───── MATERIALS PROVIDED ─────

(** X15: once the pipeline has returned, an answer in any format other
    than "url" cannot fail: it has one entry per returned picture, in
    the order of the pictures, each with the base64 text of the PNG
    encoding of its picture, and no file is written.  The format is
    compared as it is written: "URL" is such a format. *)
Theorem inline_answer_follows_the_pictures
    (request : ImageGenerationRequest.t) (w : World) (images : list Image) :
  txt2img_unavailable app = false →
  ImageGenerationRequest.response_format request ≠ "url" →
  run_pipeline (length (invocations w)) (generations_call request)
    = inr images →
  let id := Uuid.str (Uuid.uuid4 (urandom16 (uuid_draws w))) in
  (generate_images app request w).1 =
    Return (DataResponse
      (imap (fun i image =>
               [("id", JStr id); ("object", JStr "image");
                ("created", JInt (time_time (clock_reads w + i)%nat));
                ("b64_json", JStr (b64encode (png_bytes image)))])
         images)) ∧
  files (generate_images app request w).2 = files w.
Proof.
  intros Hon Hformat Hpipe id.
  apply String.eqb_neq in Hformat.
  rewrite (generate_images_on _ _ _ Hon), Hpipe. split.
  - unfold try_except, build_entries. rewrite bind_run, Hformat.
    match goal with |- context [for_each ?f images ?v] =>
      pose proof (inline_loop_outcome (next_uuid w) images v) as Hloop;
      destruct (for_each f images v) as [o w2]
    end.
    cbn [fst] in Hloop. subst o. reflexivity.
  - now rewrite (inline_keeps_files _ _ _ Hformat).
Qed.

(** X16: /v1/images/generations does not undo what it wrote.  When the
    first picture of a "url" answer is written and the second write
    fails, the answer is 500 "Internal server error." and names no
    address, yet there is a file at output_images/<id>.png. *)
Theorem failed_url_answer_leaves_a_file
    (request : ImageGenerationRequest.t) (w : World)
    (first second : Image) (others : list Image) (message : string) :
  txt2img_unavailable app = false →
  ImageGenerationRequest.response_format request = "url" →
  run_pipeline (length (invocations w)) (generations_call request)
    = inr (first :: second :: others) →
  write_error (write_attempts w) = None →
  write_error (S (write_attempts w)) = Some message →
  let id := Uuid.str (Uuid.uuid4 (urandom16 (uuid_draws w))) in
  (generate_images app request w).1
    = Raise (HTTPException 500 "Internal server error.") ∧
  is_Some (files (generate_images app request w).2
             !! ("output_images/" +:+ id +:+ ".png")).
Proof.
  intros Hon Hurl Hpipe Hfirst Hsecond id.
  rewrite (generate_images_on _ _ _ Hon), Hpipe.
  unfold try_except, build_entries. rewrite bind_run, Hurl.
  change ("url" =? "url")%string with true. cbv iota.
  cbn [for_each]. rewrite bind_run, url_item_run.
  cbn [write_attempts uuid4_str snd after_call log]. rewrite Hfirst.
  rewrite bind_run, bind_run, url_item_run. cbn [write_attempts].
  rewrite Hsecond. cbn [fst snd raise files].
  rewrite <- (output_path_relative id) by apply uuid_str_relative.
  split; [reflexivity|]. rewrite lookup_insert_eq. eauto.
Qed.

─────
───── MATERIALS PROVIDED ─────

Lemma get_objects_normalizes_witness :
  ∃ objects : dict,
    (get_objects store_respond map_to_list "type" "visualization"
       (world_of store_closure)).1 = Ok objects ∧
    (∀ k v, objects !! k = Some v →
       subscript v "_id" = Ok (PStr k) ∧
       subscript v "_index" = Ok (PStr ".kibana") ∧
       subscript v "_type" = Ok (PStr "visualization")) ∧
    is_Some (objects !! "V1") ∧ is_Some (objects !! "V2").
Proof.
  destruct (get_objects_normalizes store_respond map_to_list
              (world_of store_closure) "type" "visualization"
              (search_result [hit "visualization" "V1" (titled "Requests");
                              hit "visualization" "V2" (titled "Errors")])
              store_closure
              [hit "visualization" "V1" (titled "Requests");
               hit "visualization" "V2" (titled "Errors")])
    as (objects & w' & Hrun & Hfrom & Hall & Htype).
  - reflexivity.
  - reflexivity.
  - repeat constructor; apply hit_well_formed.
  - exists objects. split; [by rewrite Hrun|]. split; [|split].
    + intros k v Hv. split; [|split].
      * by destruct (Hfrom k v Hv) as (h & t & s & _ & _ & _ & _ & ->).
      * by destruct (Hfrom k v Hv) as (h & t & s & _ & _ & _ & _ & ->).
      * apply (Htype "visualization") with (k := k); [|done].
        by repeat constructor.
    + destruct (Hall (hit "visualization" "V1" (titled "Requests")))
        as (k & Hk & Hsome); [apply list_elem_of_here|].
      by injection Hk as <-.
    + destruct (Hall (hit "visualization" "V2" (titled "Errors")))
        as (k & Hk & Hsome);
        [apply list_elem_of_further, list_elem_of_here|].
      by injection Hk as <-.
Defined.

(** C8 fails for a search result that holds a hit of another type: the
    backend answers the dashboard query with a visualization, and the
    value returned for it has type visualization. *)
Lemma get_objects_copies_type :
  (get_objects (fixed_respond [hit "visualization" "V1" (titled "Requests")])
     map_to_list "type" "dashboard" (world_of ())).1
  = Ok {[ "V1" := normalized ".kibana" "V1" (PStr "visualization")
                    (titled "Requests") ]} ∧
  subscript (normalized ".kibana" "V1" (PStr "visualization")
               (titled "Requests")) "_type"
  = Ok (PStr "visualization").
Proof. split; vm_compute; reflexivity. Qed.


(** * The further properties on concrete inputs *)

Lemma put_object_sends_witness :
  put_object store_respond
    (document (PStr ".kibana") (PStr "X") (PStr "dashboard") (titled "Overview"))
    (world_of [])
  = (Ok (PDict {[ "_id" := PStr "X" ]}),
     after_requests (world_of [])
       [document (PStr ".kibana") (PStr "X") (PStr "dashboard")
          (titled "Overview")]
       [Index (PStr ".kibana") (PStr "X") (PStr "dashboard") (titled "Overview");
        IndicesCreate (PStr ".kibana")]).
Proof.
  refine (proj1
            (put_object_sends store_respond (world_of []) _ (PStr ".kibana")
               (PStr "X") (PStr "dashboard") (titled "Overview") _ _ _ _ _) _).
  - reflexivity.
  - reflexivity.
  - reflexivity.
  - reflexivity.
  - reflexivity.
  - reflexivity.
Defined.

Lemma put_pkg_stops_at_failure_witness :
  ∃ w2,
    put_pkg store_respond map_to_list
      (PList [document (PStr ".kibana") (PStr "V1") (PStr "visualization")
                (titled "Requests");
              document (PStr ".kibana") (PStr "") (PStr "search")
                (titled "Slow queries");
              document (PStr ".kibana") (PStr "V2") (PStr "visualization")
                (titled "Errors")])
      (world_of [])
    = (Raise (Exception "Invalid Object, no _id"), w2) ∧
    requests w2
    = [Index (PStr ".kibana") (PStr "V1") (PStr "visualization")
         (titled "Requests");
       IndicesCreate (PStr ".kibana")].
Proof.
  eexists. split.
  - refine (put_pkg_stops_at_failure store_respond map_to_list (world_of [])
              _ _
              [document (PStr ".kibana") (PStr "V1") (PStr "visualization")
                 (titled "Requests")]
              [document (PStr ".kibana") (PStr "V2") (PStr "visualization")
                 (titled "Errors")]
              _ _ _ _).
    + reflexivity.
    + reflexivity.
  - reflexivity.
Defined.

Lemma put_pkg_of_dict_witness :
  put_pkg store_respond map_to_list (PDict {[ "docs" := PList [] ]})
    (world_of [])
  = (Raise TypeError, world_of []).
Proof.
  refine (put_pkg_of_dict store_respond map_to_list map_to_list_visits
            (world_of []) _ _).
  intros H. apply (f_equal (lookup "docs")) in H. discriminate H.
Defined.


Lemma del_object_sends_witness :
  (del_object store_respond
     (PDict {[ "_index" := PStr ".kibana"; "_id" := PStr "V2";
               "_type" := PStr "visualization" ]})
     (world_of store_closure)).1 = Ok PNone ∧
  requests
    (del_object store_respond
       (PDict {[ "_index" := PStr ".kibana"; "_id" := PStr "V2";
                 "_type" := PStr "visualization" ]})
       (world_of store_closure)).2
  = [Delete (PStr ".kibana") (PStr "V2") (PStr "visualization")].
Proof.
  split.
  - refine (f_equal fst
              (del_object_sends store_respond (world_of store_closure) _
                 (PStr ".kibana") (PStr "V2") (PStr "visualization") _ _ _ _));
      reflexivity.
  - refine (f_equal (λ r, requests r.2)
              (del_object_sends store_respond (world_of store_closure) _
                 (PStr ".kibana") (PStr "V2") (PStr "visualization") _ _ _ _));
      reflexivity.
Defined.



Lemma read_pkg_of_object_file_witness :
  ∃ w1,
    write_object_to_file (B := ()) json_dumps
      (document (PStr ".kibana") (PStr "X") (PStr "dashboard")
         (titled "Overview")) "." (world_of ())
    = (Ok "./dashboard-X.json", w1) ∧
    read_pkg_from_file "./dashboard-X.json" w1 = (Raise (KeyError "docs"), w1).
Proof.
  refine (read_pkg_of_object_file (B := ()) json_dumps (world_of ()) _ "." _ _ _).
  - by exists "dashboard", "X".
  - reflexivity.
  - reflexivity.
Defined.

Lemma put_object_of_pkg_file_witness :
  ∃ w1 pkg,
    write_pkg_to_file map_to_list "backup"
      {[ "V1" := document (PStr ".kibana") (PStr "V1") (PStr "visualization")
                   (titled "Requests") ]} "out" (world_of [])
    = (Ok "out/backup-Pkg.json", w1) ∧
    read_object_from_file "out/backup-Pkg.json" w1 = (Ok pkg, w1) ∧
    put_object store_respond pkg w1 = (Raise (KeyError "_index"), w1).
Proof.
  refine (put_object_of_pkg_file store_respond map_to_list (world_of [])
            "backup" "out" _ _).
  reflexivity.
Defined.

─────
───── MATERIALS PROVIDED ─────

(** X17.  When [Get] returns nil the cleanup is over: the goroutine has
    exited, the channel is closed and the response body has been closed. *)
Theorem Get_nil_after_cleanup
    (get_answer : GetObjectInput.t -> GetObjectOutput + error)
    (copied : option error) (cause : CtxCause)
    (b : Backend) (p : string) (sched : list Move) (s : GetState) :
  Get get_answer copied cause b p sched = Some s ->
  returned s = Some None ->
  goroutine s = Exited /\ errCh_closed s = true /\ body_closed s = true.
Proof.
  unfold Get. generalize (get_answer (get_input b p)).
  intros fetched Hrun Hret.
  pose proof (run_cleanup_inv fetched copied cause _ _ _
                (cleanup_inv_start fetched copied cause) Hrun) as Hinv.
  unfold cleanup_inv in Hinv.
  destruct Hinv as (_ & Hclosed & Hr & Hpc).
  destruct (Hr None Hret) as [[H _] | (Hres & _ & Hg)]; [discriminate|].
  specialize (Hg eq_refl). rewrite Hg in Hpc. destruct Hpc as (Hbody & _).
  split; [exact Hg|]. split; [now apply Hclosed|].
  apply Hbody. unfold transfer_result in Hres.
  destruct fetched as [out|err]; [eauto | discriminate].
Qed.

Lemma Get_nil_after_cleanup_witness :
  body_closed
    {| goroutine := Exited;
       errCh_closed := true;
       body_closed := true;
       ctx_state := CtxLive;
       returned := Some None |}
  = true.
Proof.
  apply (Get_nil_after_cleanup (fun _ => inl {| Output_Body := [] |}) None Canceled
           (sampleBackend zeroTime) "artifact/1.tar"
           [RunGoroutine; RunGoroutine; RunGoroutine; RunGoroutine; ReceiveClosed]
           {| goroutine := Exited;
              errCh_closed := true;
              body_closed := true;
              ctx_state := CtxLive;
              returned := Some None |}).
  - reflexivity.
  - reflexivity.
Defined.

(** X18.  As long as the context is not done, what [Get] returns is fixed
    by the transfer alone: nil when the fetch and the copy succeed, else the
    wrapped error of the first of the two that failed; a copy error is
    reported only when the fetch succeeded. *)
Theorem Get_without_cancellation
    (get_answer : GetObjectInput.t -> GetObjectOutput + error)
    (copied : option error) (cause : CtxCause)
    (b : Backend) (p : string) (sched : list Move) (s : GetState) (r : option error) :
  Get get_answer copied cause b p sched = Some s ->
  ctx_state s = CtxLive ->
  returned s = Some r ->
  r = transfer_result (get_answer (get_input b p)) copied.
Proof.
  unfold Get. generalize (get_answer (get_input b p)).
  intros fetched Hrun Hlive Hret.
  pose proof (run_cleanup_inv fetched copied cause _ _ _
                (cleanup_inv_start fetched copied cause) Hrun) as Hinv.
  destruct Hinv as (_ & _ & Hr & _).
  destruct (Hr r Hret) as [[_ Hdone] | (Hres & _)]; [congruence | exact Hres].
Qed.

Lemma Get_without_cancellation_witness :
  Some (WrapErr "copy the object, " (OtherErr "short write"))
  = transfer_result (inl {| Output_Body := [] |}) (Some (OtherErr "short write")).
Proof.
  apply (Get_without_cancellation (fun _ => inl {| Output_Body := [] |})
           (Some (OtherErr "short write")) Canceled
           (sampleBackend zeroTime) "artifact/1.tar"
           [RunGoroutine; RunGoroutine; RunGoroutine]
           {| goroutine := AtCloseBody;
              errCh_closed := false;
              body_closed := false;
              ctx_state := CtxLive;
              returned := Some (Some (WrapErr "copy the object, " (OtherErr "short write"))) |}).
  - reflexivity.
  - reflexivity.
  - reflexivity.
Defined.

─────

> **PROBLEM REQUIREMENTS**: The response should hold exactly the lines starting at the line with "(** X15: once" and ending at the line with "apply String.eqb_neq in Hformat.", and no other line of the material above.

> **RESULT FOR THIS TASK**:
(** X15: once the pipeline has returned, an answer in any format other
    than "url" cannot fail: it has one entry per returned picture, in
    the order of the pictures, each with the base64 text of the PNG
    encoding of its picture, and no file is written.  The format is
    compared as it is written: "URL" is such a format. *)
Theorem inline_answer_follows_the_pictures
    (request : ImageGenerationRequest.t) (w : World) (images : list Image) :
  txt2img_unavailable app = false →
  ImageGenerationRequest.response_format request ≠ "url" →
  run_pipeline (length (invocations w)) (generations_call request)
    = inr images →
  let id := Uuid.str (Uuid.uuid4 (urandom16 (uuid_draws w))) in
  (generate_images app request w).1 =
    Return (DataResponse
      (imap (fun i image =>
               [("id", JStr id); ("object", JStr "image");
                ("created", JInt (time_time (clock_reads w + i)%nat));
                ("b64_json", JStr (b64encode (png_bytes image)))])
         images)) ∧
  files (generate_images app request w).2 = files w.
Proof.
  intros Hon Hformat Hpipe id.
  apply String.eqb_neq in Hformat.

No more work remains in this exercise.